● Work instructions:
Given the records below, would you repeat exactly the lines that begin at the one containing "(* ===== verification/ShardkvProof.v ===== *)" and end at the one containing "Import Labrpc Shardkv.", inclusive?
==== Task input ====
(** ** Starting it again *)
Lemma StartServer_spec cl i names :
  slots_ok (mesh cl) -> Store.store_ok (store cl) ->
  nservers cl = length (Store.instances (store cl)) ->
  i < n (mesh cl) -> length names = n (mesh cl) -> fresh_names names (net (mesh cl)) ->
  ∃ cl' st', StartServer cl i names = Some cl' ∧
    Store.start i names (store cl) = Some st' ∧ store cl' = st' ∧
    slots_ok (mesh cl') ∧ Store.store_ok st' ∧ nservers cl' = length (Store.instances st') ∧
    n (mesh cl') = n (mesh cl) ∧ maxraftstate cl' = maxraftstate cl ∧
    clerks (mesh cl') = clerks (mesh cl) ∧
    endnames (mesh cl') = <[i := Some names]> (endnames (mesh cl)) ∧
    ends (net (mesh cl')) = list_to_set (inl <$> names) ∪ ends (net (mesh cl)) ∧
    (forall j, server_at (net (mesh cl')) (inr j) =
       if decide (i = j) then Some (nservers cl) else server_at (net (mesh cl)) (inr j)) ∧
    (forall j, j < n (mesh cl) -> is_open (mesh cl') (ServerEnd i j) = false) ∧
    (forall s, (forall j, s ≠ ServerEnd i j) ->
       end_at (mesh cl') s = end_at (mesh cl) s ∧ is_open (mesh cl') s = is_open (mesh cl) s).
Proof.
  intros Hs Hst Hcnt Hi Hlen Hf.
  destruct (make_ends_spec names 0 (net (mesh cl)) Hf) as (rn & Hr & Hends & Hsrv & _ & _).
  destruct (Store.start_ok i names (store cl) Hst) as (st' & p & Hst' & Hok & _ & _ & _ & Hl & _).
  destruct (start_slots (mesh cl) i names rn (nservers cl) (nextClientId (mesh cl)) Hs Hi Hlen Hf Hr)
    as (Hs' & Hnew & Hold).
  unfold StartServer. cbn [do_parts StartServer_parts do_part]. rewrite Hr. simpl.
  rewrite !index_lt by done. simpl. rewrite index_lt by done. simpl.
  unfold Store.start in Hst'. rewrite Hst'. simpl. rewrite index_lt by done. simpl.
  rewrite Nat.sub_0_r. eexists _, st'. split_and!; simpl; try done.
  - by rewrite Hl, Hcnt.
  - intros j. etrans; [apply server_at_add|]. case_decide; [done|]. by apply server_at_same.
Qed.

Lemma StartServer_ok cl i names :
  cluster_ok cl -> i < n (mesh cl) -> length names = n (mesh cl) ->
  fresh_names names (net (mesh cl)) ->
  ∃ cl', StartServer cl i names = Some cl' ∧ cluster_ok cl' ∧ n (mesh cl') = n (mesh cl).
Proof.
  intros [Hs Hr Hst Hcnt Hsrv] Hi Hlen Hf.
  destruct (StartServer_spec cl i names Hs Hst Hcnt Hi Hlen Hf)
    as (cl' & st' & Hcl & Hsto & <- & Hs' & Hst' & Hcnt' & Hn & _ & _ & He & _ & Hsv & _).
  exists cl'. split_and!; [done| |done]. split; [done| |done|done|].
  - intros j Hj. rewrite He. rewrite Hn in Hj. destruct (decide (i = j)) as [<-|Hne].
    + exists names. apply list_lookup_insert_eq. rewrite (sl_len _ Hs). done.
    + rewrite list_lookup_insert_ne by done. by apply Hr.
  - intros j. rewrite Hsv.
    destruct (Store.start_ok i names (store cl) Hst) as (st1 & p & Hst1 & _ & _ & _ & Hrun & _ & _).
    assert (st1 = store cl') as -> by congruence. rewrite Hrun. case_decide as E.
    + subst. by rewrite lookup_insert_eq, Hcnt.
    + rewrite lookup_insert_ne by done. apply Hsrv.
Qed.

(** ** Operations on the network alone *)

Definition server_slot (s : slot) : Prop := match s with ServerEnd _ _ => True | _ => False end.

Definition clerk_slot (ck : nat) (s : slot) : Prop :=
  match s with ClerkEnd ck' _ => ck' = ck | _ => False end.

(** [cfg'] is [cfg] with other ends enabled, in the slots [P] only. *)
Definition rewired (P : slot -> Prop) (cfg cfg' : config) : Prop :=
  slots_ok cfg' ∧ (∃ rn, cfg' = KvConfig.set_net cfg rn ∧ servers rn = servers (net cfg)) ∧
  forall s, ¬ P s -> is_open cfg' s = is_open cfg s.

(** From what an operation says of the slots that have an end. *)
Lemma rewired_intro (P : slot -> Prop) cfg cfg' (ss : list slot) b :
  slots_ok cfg' -> (∃ rn, cfg' = KvConfig.set_net cfg rn) -> servers (net cfg') = servers (net cfg) ->
  (forall s, is_Some (end_at cfg s) -> is_open cfg' s = if decide (s ∈ ss) then b else is_open cfg s) ->
  (forall s, s ∈ ss -> P s) -> rewired P cfg cfg'.
Proof.
  intros Hs [rn ->] Hsv Ho HP. split_and!; [done|by exists rn|]. intros s Hn.
  destruct (end_at cfg s) as [e|] eqn:He.
  - rewrite Ho by (by eexists). rewrite decide_False; [done|]. intros Hin. by apply Hn, HP.
  - unfold is_open. change (end_at (KvConfig.set_net cfg rn) s) with (end_at cfg s). by rewrite He.
Qed.

Lemma links_server i ks s : s ∈ links i ks -> server_slot s.
Proof. by intros (j & _ & [->| ->])%elem_of_links. Qed.

Lemma rewired_refl P cfg : slots_ok cfg -> rewired P cfg cfg.
Proof. intros Hs. split_and!; [done| |done]. exists (net cfg). by destruct cfg. Qed.

Lemma rewired_trans P cfg1 cfg2 cfg3 :
  rewired P cfg1 cfg2 -> rewired P cfg2 cfg3 -> rewired P cfg1 cfg3.
Proof.
  intros [_ [(rn2 & -> & E2) O2]] [H3 [(rn3 & -> & E3) O3]]. split_and!; [done| |].
  - exists rn3. split; [done|]. rewrite E3. exact E2.
  - intros s Hn. by rewrite O3, O2.
Qed.
(* ===== verification/ShardctrlerConfig.v ===== *)
(** * [shardctrler/config.go]: the test harness of the shard controller

    The file repeats [kvraft/config.go] with other types: the same connections, clerks,
    shutdowns and starts.  Its [Leader], however, skips servers that are not running, so that
    a partition can be made while servers are down. *)
From S2P Require Import Prelude Labrpc Mesh KvConfig Store KvServers KvServersProof.
Import Labrpc KvConfig Slots KvServers Operations.

Module Ctrler.

(** The servers are started without a [maxraftstate]. *)
Definition config := KvServers.cluster.

Definition random_handles {A} (kvh : list A) (js : list nat) : list A := KvConfig.random_handles kvh js.

Definition connect (i : nat) (to : list nat) : config -> option config :=
  on_mesh (λ cfg, connectUnlocked cfg i to).
Definition disconnect (i : nat) (from : list nat) : config -> option config :=
  on_mesh (λ cfg, disconnectUnlocked cfg i from).
Definition All (cfg : config) : list nat := seq 0 (n (mesh cfg)).
Definition ConnectAll : config -> option config := on_mesh KvConfig.ConnectAll.
Definition partition (p1 p2 : list nat) : config -> option config :=
  on_mesh (λ cfg, KvConfig.partition cfg p1 p2).

Definition makeClient (ck : nat) (names : list string) (to : list nat) : config -> option config :=
  on_mesh (λ cfg, KvConfig.makeClient cfg ck names to).
Definition deleteClient (ck : nat) (cfg : config) : config :=
  with_mesh cfg (KvConfig.deleteClient (mesh cfg) ck).
Definition ConnectClient (ck : nat) (to : list nat) : config -> option config :=
  on_mesh (λ cfg, ConnectClientUnlocked cfg ck to).
Definition DisconnectClient (ck : nat) (from : list nat) : config -> option config :=
  on_mesh (λ cfg, DisconnectClientUnlocked cfg ck from).

Definition ShutdownServer : config -> nat -> option config := KvServers.ShutdownServer.
Definition StartServer : config -> nat -> list string -> option config := KvServers.StartServer.
Definition cleanup : config -> option config := KvServers.cleanup.
Definition LogSize : config -> option nat := KvServers.LogSize.

Definition make_config (n : nat) (unreliable : bool) (namess : list (list string)) : option config :=
  cl ← start_all (empty_cluster n 0) 0 namess;
  cl' ← ConnectAll cl;
  Some (with_mesh cl' (KvConfig.set_net (mesh cl') (Reliable (negb unreliable) (KvConfig.net (mesh cl'))))).

(** What [GetState] says of the servers that run; [lead] is the answer of an instance. *)
Definition states : config -> (nat -> bool) -> list (option bool) := KvServers.states.

Definition Leader (cfg : config) (lead : nat -> bool) : option (bool * nat) :=
  ctrler_Leader (states cfg lead) 0.

Definition make_partition (cfg : config) (lead : nat -> bool) : option (list nat * list nat) :=
  ctrler_make_partition (n (mesh cfg)) (states cfg lead).

(** The two configurations are made in the same way. *)
Lemma make_config_same N unreliable namess :
  make_config N unreliable namess = KvServers.make_config N unreliable 0 namess.
Proof.
  unfold make_config, KvServers.make_config, ConnectAll, on_mesh.
  destruct (start_all _ _ _) as [cl|]; [|done]. simpl. by destruct (KvConfig.ConnectAll _).
Qed.

End Ctrler.

Lemma connected_locate cl i j e :
  cluster_ok cl -> end_at (mesh cl) (ServerEnd i j) = Some e ->
  locate (KvConfig.net (mesh cl)) (inl e) =
    match Store.running (store cl) !! j with
    | Some x =>
        if is_open (mesh cl) (ServerEnd i j) then
          Located (Target (inr j) x (reliable (KvConfig.net (mesh cl)))
            (longReordering (KvConfig.net (mesh cl))))
        else Replying failed_reply
    | None => Replying failed_reply
    end.
Proof.
  intros Hc He. pose proof (cl_servers _ Hc j) as Hs.
  destruct (Store.running (store cl) !! j) as [x|].
  - destruct (is_open (mesh cl) (ServerEnd i j)) eqn:Ho.
    + by apply (open_locate _ (ServerEnd i j)); [apply Hc|..].
    + by apply (closed_locate _ (ServerEnd i j)).
  - by apply (gone_locate _ (ServerEnd i j)); [apply Hc|..].
Qed.

Lemma reachable_ok N unreliable m namess cl0 cl :
  names_ok N namess -> make_config N unreliable m namess = Some cl0 -> rtc test_step cl0 cl ->
  cluster_ok cl ∧ n (mesh cl) = N.
Proof.
  intros Hok Hm Hr. destruct (make_config_ok N unreliable m namess Hok) as (cl1 & Hm' & Hc & Hn & _).
  assert (cl1 = cl0) as -> by congruence. clear Hm Hm'.
  induction Hr as [cl|cl cl1 cl2 (o & Ho & Hd) _ IH]; [done|].
  destruct (operation_preserves cl o Hc Ho) as (cl' & Hd' & Hc' & Hn').
  assert (cl' = cl1) as -> by congruence. apply IH; [congruence|done].
Qed.

(** In any configuration that a test can reach with an odd number of servers, at least three,
    whichever of them are down, [make_partition] and [partition] succeed and put the first
    server that says it leads in the minority: from then on a server reaches exactly the
    running servers of its own side. *)
Theorem leader_in_minority m unreliable namess cl0 cl lead :
  0 < m -> names_ok (2 * m + 1) namess ->
  Ctrler.make_config (2 * m + 1) unreliable namess = Some cl0 -> rtc test_step cl0 cl ->
  ∃ p1 p2 cl', Ctrler.make_partition cl lead = Some (p1, p2) ∧
    Ctrler.partition p1 p2 cl = Some cl' ∧ cluster_ok cl' ∧
    length p1 = m + 1 ∧ length p2 = m ∧ p1 ++ p2 ≡ₚ seq 0 (2 * m + 1) ∧
    (forall k, Ctrler.states cl lead !! k = Some (Some true) ->
       (forall k', k' < k -> Ctrler.states cl lead !! k' ≠ Some (Some true)) -> k ∈ p2) ∧
    forall i j e, i < 2 * m + 1 -> j < 2 * m + 1 -> end_at (mesh cl') (ServerEnd i j) = Some e ->
      locate (KvConfig.net (mesh cl')) (inl e) =
        match Store.running (store cl) !! j with
        | Some x =>
            if bool_decide ((i ∈ p1 ∧ j ∈ p1) ∨ (i ∈ p2 ∧ j ∈ p2)) then
              Located (Target (inr j) x (reliable (KvConfig.net (mesh cl')))
                (longReordering (KvConfig.net (mesh cl'))))
            else Replying failed_reply
        | None => Replying failed_reply
        end.
Proof.
  intros Hm Hok Hmk Hr. rewrite Ctrler.make_config_same in Hmk.
  destruct (reachable_ok _ _ _ _ _ _ Hok Hmk Hr) as [Hc Hn].
  destruct (ctrler_Leader_first (Ctrler.states cl lead)) as (b & l & Hl & Hfirst).
  assert (Hlt : l < 2 * m + 1).
  { apply (first_leader_lt _ _ _ Hfirst); [|lia]. unfold Ctrler.states, KvServers.states. by rewrite length_fmap, length_seq. }
  destruct (split_servers_odd m l Hm Hlt) as (p1 & p2 & Hp & H1 & H2 & Hperm & Hlast).
  pose proof (slots_all_started _ (cl_slots _ Hc) (cl_rows _ Hc)) as Hall.
  assert (Hperm' : p1 ++ p2 ≡ₚ seq 0 (n (mesh cl))) by (by rewrite Hn).
  destruct (partition_links (mesh cl) p1 p2 Hall Hperm') as (cfg' & Hpt & Hlinks).
  assert (Hin : forall x, x ∈ p1 ++ p2 -> x < n (mesh cl)).
  { intros x Hx. rewrite Hperm', elem_of_seq in Hx. lia. }
  destruct (partition_rewired (mesh cl) p1 p2 (cl_slots _ Hc) (cl_rows _ Hc)) as (cfg1 & Hpt1 & Hw).
  1,3: apply Forall_forall; intros x Hx; apply Hin, elem_of_app; auto.
  1,2: lia.
  assert (cfg1 = cfg') as -> by congruence.
  pose proof (rewired_ok _ _ _ Hc Hw) as Hc'.
  exists p1, p2, (with_mesh cl cfg'). split_and!; try done.
  - unfold Ctrler.make_partition, ctrler_make_partition. rewrite Hl, Hn. done.
  - unfold Ctrler.partition, on_mesh. by rewrite Hpt.
  - intros k Hk Hmin. assert (k = l) as ->.
    { destruct Hfirst as [[Hlt' Hno]|[_ Hno]]; [|by destruct (Hno k)].
      destruct (Nat.lt_trichotomy k l) as [?|[?|?]]; [|done|].
      - by destruct (Hno k).
      - by destruct (Hmin l). }
    apply list_elem_of_lookup. rewrite last_lookup in Hlast. eauto.
  - intros i j e Hi Hj He. rewrite (connected_locate _ i j e Hc' He). cbn [store with_mesh].
    destruct (Store.running (store cl) !! j); [|done].
    rewrite <- (Hlinks i j) by (by rewrite Hn). done.
Qed.

(** Server 0 is down, server 1 leads. *)
Definition sc0 : cluster := default (empty_cluster 3 0) (Ctrler.make_config 3 false ClusterDemo.names).
Definition sc1 : cluster := default sc0 (Ctrler.ShutdownServer sc0 0).

Lemma leader_in_minority_witness :
  ∃ p1 p2, Ctrler.make_partition sc1 (Nat.eqb 1) = Some (p1, p2) ∧ length p1 = 2 ∧ 1 ∈ p2.
Proof.
  destruct (leader_in_minority 1 false ClusterDemo.names sc0 sc1 (Nat.eqb 1))
    as (p1 & p2 & cl' & Hp & _ & _ & H1 & _ & _ & Hk & _).
  - lia.
  - exact ClusterDemo.demo_names_ok.
  - vm_compute. reflexivity.
  - apply rtc_once. exists (Shutdown 0). split; [vm_compute; lia|vm_compute; reflexivity].
  - exists p1, p2. split; [exact Hp|]. split; [exact H1|]. apply Hk.
    + vm_compute. reflexivity.
    + intros [|k'] Hk'; [vm_compute; discriminate|lia].
Defined.
(* ===== verification/ShardkvProof.v ===== *)
(** * Correctness of the harness of [shardkv]

    The invariant of the tables of ends and servers, and what starting and shutting down
    servers does. *)
From S2P Require Import Prelude Labrpc LabrpcProof Store ShardkvConfig.
From Stdlib Require Import Strings.Byte Strings.Ascii.
From stdpp Require Import pretty.
Import Labrpc Shardkv.

(** ** Names of servers *)

Fixpoint no_dash (s : string) : Prop :=
  match s with EmptyString => True | String c s' => c ≠ "-"%char ∧ no_dash s' end.

Lemma no_dash_app a b : no_dash a -> no_dash b -> no_dash (a +:+ b).
Proof. induction a as [|c a IH]; simpl; [done|]. intros [Hc Ha] Hb. split; [done|]. by apply IH. Qed.

(** The last dash separates. *)
Lemma split_last_dash a b a' b' :
  no_dash b -> no_dash b' -> a +:+ "-" +:+ b = a' +:+ "-" +:+ b' -> a = a' ∧ b = b'.
Proof.
  assert (Hno : forall x y z, no_dash z -> z ≠ x +:+ "-" +:+ y).
  { induction x as [|c x IH]; intros y z Hz ->; simpl in Hz; [by destruct Hz|].
    destruct Hz as [_ Hz]. by apply (IH y (x +:+ "-" +:+ y)). }
  revert a'. induction a as [|c a IH]; intros [|c' a'] Hb Hb' He; simpl in He.
  - by simplify_eq/=.
  - injection He as <- He. by apply Hno in He.
  - injection He as -> He. symmetry in He. by apply Hno in He.
  - injection He as -> He. destruct (IH a' Hb Hb' He) as [-> ->]. done.
Qed.

Lemma pretty_N_char_no_dash y : pretty_N_char y ≠ "-"%char.
Proof. destruct y as [|[[[[]|[]|]|[[]|[]|]|]|[[[]|[]|]|[[]|[]|]|]|]]; done. Qed.

Lemma pretty_N_go_no_dash x s : no_dash s -> no_dash (pretty_N_go x s).
Proof.
  revert s. induction (N.lt_wf_0 x) as [x _ IH]; intros s Hs.
  destruct (decide (x = 0%N)) as [->|Hx]; [by rewrite pretty_N_go_0|].
  rewrite pretty_N_go_step by lia. apply IH; [apply N.div_lt; lia|].
  split; [apply pretty_N_char_no_dash|done].
Qed.

Lemma Itoa_no_dash i : no_dash (Itoa (Z.of_nat i)).
Proof.
  destruct i as [|i]; [by vm_compute|].
  change (no_dash (pretty_N_go (N.pos (Pos.of_succ_nat i)) "")). by apply pretty_N_go_no_dash.
Qed.

Lemma append_inj_l a b c : a +:+ b = a +:+ c -> b = c.
Proof. induction a as [|x a IH]; [done|]. simpl. intros [= He]. by apply IH. Qed.

Lemma servername_inj g i g' i' : servername g i = servername g' i' -> g = g' ∧ i = i'.
Proof.
  unfold servername. rewrite !(append_assoc "server-").
  intros [Hg Hi]%split_last_dash; [|apply Itoa_no_dash..].
  apply append_inj_l in Hg. unfold Itoa in *.
  apply (inj pretty) in Hg, Hi. split; [done|lia].
Qed.

(** A controller is not a server of a group. *)
Lemma ctlr_servername s g i : "ctlr-" +:+ s ≠ servername g i.
Proof. done. Qed.

(** ** Ends *)

Lemma disable_all_enabled es rn e :
  is_enabled (disable_all es rn) e = if decide (e ∈ es) then false else is_enabled rn e.
Proof.
  unfold disable_all. revert rn. induction es as [|e' es IH]; intros rn; cbn [foldl].
  { by rewrite decide_False by (apply not_elem_of_nil). }
  rewrite IH. unfold is_enabled, Enable. cbn [set_tables enabled].
  destruct (decide (e ∈ es)) as [Hin|Hn].
  - by rewrite decide_True by (by right).
  - destruct (decide (e' = e)) as [->|Hne].
    + rewrite lookup_insert_eq, decide_True by left. done.
    + rewrite lookup_insert_ne by done. rewrite decide_False; [done|].
      intros [?|?]%elem_of_cons; [congruence|done].
Qed.
Lemma makeClient_ok ck cfg :
  shard_ok cfg -> ctl_n cfg ≤ n cfg -> clerks cfg !! ck = None ->
  ∃ cfg', makeClient fresh ck cfg = Some cfg' ∧ shard_ok cfg' ∧ n cfg' = n cfg ∧ ctl cfg' = ctl cfg ∧
    ngroups cfg' = ngroups cfg ∧ groups cfg' = groups cfg ∧ store cfg' = store cfg ∧
    (forall j, j < ctl_n cfg -> is_Some (end_at cfg' (ClerkCtl ck j))).
Proof.
  intros Hs Hn Hck. unfold makeClient. rewrite decide_True by done.
  destruct (fresh_ends_ok (ctl cfg) cfg Hs)
    as (es & cfg1 & -> & Hs1 & [K1 K2 K3 K4 K5 K6 K7 K8] & Hg & Hst & Hl & Hsv & Hnd & Hfr & Ho).
  simpl. set (rw := es ++ _). eexists. split; [done|].
  assert (Hrow : forall j e, j < ctl_n cfg -> rw !! j = Some e -> es !! j = Some e).
  { intros j e Hj. unfold rw. unfold ctl_n in Hj. by rewrite lookup_app_l by lia. }
  set (cfg' := set_clerks _ _ _).
  assert (Hslots : forall s e, end_at cfg' s = Some e ->
    (∃ j, s = ClerkCtl ck j ∧ es !! j = Some e) ∨ end_at cfg1 s = Some e).
  { intros [gi i j|gi i j|ck' j] e He; [by right..|]. simpl in He.
    unfold ctl_n in He. simpl in He. rewrite K2 in He. fold (ctl_n cfg) in He.
    case_decide as Hj; [|done]. destruct (decide (ck' = ck)) as [->|Hne].
    - left. rewrite lookup_insert_eq in He. exists j. split; [done|]. by apply Hrow.
    - right. rewrite lookup_insert_ne in He by done. simpl. unfold ctl_n. rewrite K2.
      fold (ctl_n cfg). by rewrite decide_True. }
  assert (Hnew : forall j e s, es !! j = Some e -> end_at cfg1 s ≠ Some e).
  { intros j e s Hj Hse. apply (Hfr e); [eauto with go|].
    assert (Hc : end_at cfg s = Some e).
    { destruct s; simpl in *; unfold ctl_n in *; by rewrite ?Hg, ?K4, ?K2 in *. }
    by apply (sh_ends _ _ Hs s e). }
  split_and!; try done.
  - split; try apply Hs1.
    + intros s s' e [(j & -> & J)|J]%Hslots [(j' & -> & J')|J']%Hslots.
      * f_equal. by apply (NoDup_lookup es j j' e).
      * by apply Hnew with (s := s') in J.
      * by apply Hnew with (s := s) in J'.
      * by apply (sh_unique _ _ Hs1 s s' e).
    + intros s e [(j & -> & J)|J]%Hslots; [|by apply (sh_ends _ _ Hs1 s e)].
      destruct (op_new _ _ _ _ Ho j e J) as (A1 & srv & A2 & A3). simpl. rewrite A1, A3, K2, A2.
      split_and!; [|done|done]. rewrite (op_ends _ _ _ _ Ho). apply elem_of_union_l, elem_of_list_to_set.
      eauto with go.
  - intros j Hj. simpl. unfold ctl_n. simpl. rewrite K2. fold (ctl_n cfg).
    rewrite decide_True by done. rewrite lookup_insert_eq. simpl.
    apply lookup_lt_is_Some_2. unfold rw. rewrite length_app. unfold ctl_n in Hj. lia.
Qed.

Lemma deleteClient_ok ck cfg : shard_ok cfg -> shard_ok (deleteClient ck cfg).
Proof.
  intros Hs. assert (Hle : forall s e, end_at (deleteClient ck cfg) s = Some e -> end_at cfg s = Some e).
  { intros [gi i j|gi i j|ck' j] e He; [done|done|]. simpl in He |- *. unfold ctl_n in *. simpl in He.
    case_decide; [|done]. destruct (decide (ck = ck')) as [<-|Hne].
    - by rewrite lookup_delete_eq in He.
    - by rewrite lookup_delete_ne in He. }
  split; try apply Hs.
  - intros s s' e H1%Hle H2%Hle. by apply (sh_unique _ _ Hs s s' e).
  - intros s e H1%Hle. by apply (sh_ends _ _ Hs s e).
Qed.

Lemma save_shard_ok x c cfg : shard_ok cfg -> shard_ok (set_store (Store.save x c (store cfg)) cfg).
Proof.
  intros Hs. assert (Hr : Store.running (Store.save x c (store cfg)) = Store.running (store cfg)).
  { unfold Store.save. by destruct (Store.instances (store cfg) !! x). }
  split; simpl; rewrite ?Hr; try apply Hs.
  - intros s e He. destruct (sh_ends _ _ Hs s e He) as (A1 & A2 & A3). split_and!; [done..|].
    rewrite A3. destruct s; simpl; by rewrite ?Hr.
  - apply Store.save_ok, Hs.
Qed.

(** Every operation with arguments in range succeeds and keeps the invariant. *)
Lemma shardkv_operation_preserves cfg o :
  test_ok cfg -> operation_ok cfg o ->
  ∃ cfg', do_operation fresh o cfg = Some cfg' ∧ test_ok cfg'.
Proof.
  intros Ht Ho. destruct Ht as [Hs Hn Hc [Hg Hl] Hr].
  assert (Ht : test_ok cfg) by by split.
  destruct o as [gi i|gi i|gi|gi|ck|ck|sn|x c]; simpl in Ho; cbn [do_operation].
  - destruct (start_one fresh cfg gi i Hs) as (cfg' & H1 & H2 & H3 & _); [lia..|].
    exists cfg'. split; [done|]. by eapply kept_test_ok.
  - destruct (shutdown_one fresh cfg gi i Hs) as (cfg' & H1 & H2 & H3 & _); [apply Hr; lia|lia|].
    exists cfg'. split; [done|]. by eapply kept_test_ok.
  - destruct (start_group fresh cfg gi Hs) as (cfg' & H1 & H2 & H3 & _); [lia..|].
    exists cfg'. split; [done|]. by eapply kept_test_ok.
  - destruct (stop_group fresh cfg gi Hs) as (cfg' & H1 & H2 & H3 & _); [intros; apply Hr; lia|].
    exists cfg'. split; [done|]. by eapply kept_test_ok.
  - destruct (makeClient_ok ck cfg Hs) as (cfg' & H1 & H2 & H3 & H4 & H5 & H6 & _); [lia|done|].
    exists cfg'. split; [done|]. split; unfold ctl_n in *; try congruence.
    + split; congruence.
    + intros gi i Hgi Hi. destruct (Hr gi i Hgi Hi) as (gg & es & ms & A1 & A2 & A3).
      exists gg, es, ms. split_and!; [congruence|done..].
  - eexists. split; [done|]. split; try done. by apply deleteClient_ok.
  - unfold make_end. destruct (fresh_ends_ok [sn] cfg Hs)
      as (es & cfg' & -> & H2 & H3 & _ & _ & Hlen & _). simpl.
    destruct es as [|e es]; [done|]. simpl. exists cfg'. split; [done|]. by eapply kept_test_ok.
  - eexists. split; [done|]. split; try done. by apply save_shard_ok.
Qed.


(** ** What a request over an end comes to *)

Lemma open_slot cfg s e sn x :
  shard_ok cfg -> end_at cfg s = Some e -> leads_to cfg s = Some sn -> active cfg s ->
  server_at (net cfg) sn = Some x ->
  locate (net cfg) e = Located (Target sn x (reliable (net cfg)) (longReordering (net cfg))).
Proof.
  intros Hs He Hl Ha Hx. destruct (sh_ends _ _ Hs s e He) as (_ & Hc & Hen).
  apply Hen in Ha. unfold locate, readEndnameInfo. simpl. rewrite Ha, Hc, Hl. simpl. by rewrite Hx.
Qed.

Lemma closed_slot cfg s e :
  shard_ok cfg -> end_at cfg s = Some e -> ¬ active cfg s -> locate (net cfg) e = Replying failed_reply.
Proof.
  intros Hs He Ha. destruct (sh_ends _ _ Hs s e He) as (_ & _ & Hen).
  unfold locate, readEndnameInfo. simpl. destruct (is_enabled (net cfg) e); [|done].
  destruct Ha. by apply Hen.
Qed.

Lemma gone_server cfg e sn :
  connections (net cfg) !! e = Some (Some sn) -> server_at (net cfg) sn = None ->
  locate (net cfg) e = Replying failed_reply.
Proof.
  intros Hc Hn. unfold locate, readEndnameInfo. simpl. rewrite Hc. simpl. rewrite Hn.
  by destruct (is_enabled _ _).
Qed.

Lemma group_at cfg gi : test_ok cfg -> gi < 3 -> ∃ gg, groups cfg !! gi = Some gg ∧ gid gg = (100 + Z.of_nat gi)%Z.
Proof.
  intros Ht Hg. destruct (lookup_lt_is_Some_2 (groups cfg) gi) as [gg Hgg].
  { by rewrite (proj2 (t_ngroups _ Ht)). }
  exists gg. split; [done|]. by apply (sh_groups _ _ (t_ok _ Ht) gi gg).
Qed.

Lemma server_registered cfg gi i :
  test_ok cfg -> gi < 3 -> i < 3 ->
  is_Some (server_at (net cfg) (servername (100 + Z.of_nat gi) i)) <-> runs cfg gi i.
Proof.
  intros Ht Hg Hi. destruct (group_at cfg gi Ht Hg) as (gg & Hgg & <-).
  apply (sh_servers _ _ (t_ok _ Ht)); [done|]. by rewrite (t_n _ Ht).
Qed.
====
● The answer:
(* ===== verification/ShardkvProof.v ===== *)
(** * Correctness of the harness of [shardkv]

    The invariant of the tables of ends and servers, and what starting and shutting down
    servers does. *)
From S2P Require Import Prelude Labrpc LabrpcProof Store ShardkvConfig.
From Stdlib Require Import Strings.Byte Strings.Ascii.
From stdpp Require Import pretty.
Import Labrpc Shardkv.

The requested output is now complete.